* _EXERCISE DIRECTIONS_
Lift every line from the entries that includes the word "whose".

* _AVAILABLE DATA_
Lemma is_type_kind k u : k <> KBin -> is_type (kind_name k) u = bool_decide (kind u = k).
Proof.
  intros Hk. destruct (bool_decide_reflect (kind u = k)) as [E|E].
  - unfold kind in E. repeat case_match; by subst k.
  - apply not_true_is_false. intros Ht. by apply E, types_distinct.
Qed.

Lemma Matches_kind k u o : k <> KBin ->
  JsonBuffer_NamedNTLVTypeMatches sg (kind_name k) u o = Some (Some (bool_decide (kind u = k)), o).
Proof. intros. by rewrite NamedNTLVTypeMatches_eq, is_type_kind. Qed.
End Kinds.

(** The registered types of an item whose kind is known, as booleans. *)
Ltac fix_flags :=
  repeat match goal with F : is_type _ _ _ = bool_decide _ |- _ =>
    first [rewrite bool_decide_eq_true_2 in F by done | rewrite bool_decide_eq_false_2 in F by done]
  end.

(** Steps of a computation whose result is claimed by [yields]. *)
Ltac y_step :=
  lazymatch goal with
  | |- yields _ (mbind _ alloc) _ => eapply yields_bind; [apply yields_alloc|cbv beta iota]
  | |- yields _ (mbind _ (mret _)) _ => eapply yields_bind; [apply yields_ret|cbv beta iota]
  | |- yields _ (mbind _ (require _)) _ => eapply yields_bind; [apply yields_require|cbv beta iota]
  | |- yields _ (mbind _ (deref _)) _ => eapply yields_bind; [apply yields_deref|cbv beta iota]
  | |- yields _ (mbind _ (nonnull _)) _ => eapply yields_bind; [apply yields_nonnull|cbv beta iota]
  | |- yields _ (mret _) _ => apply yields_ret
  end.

* _COMPLETED EXERCISE_
(** The registered types of an item whose kind is known, as booleans. *)
(** Steps of a computation whose result is claimed by [yields]. *)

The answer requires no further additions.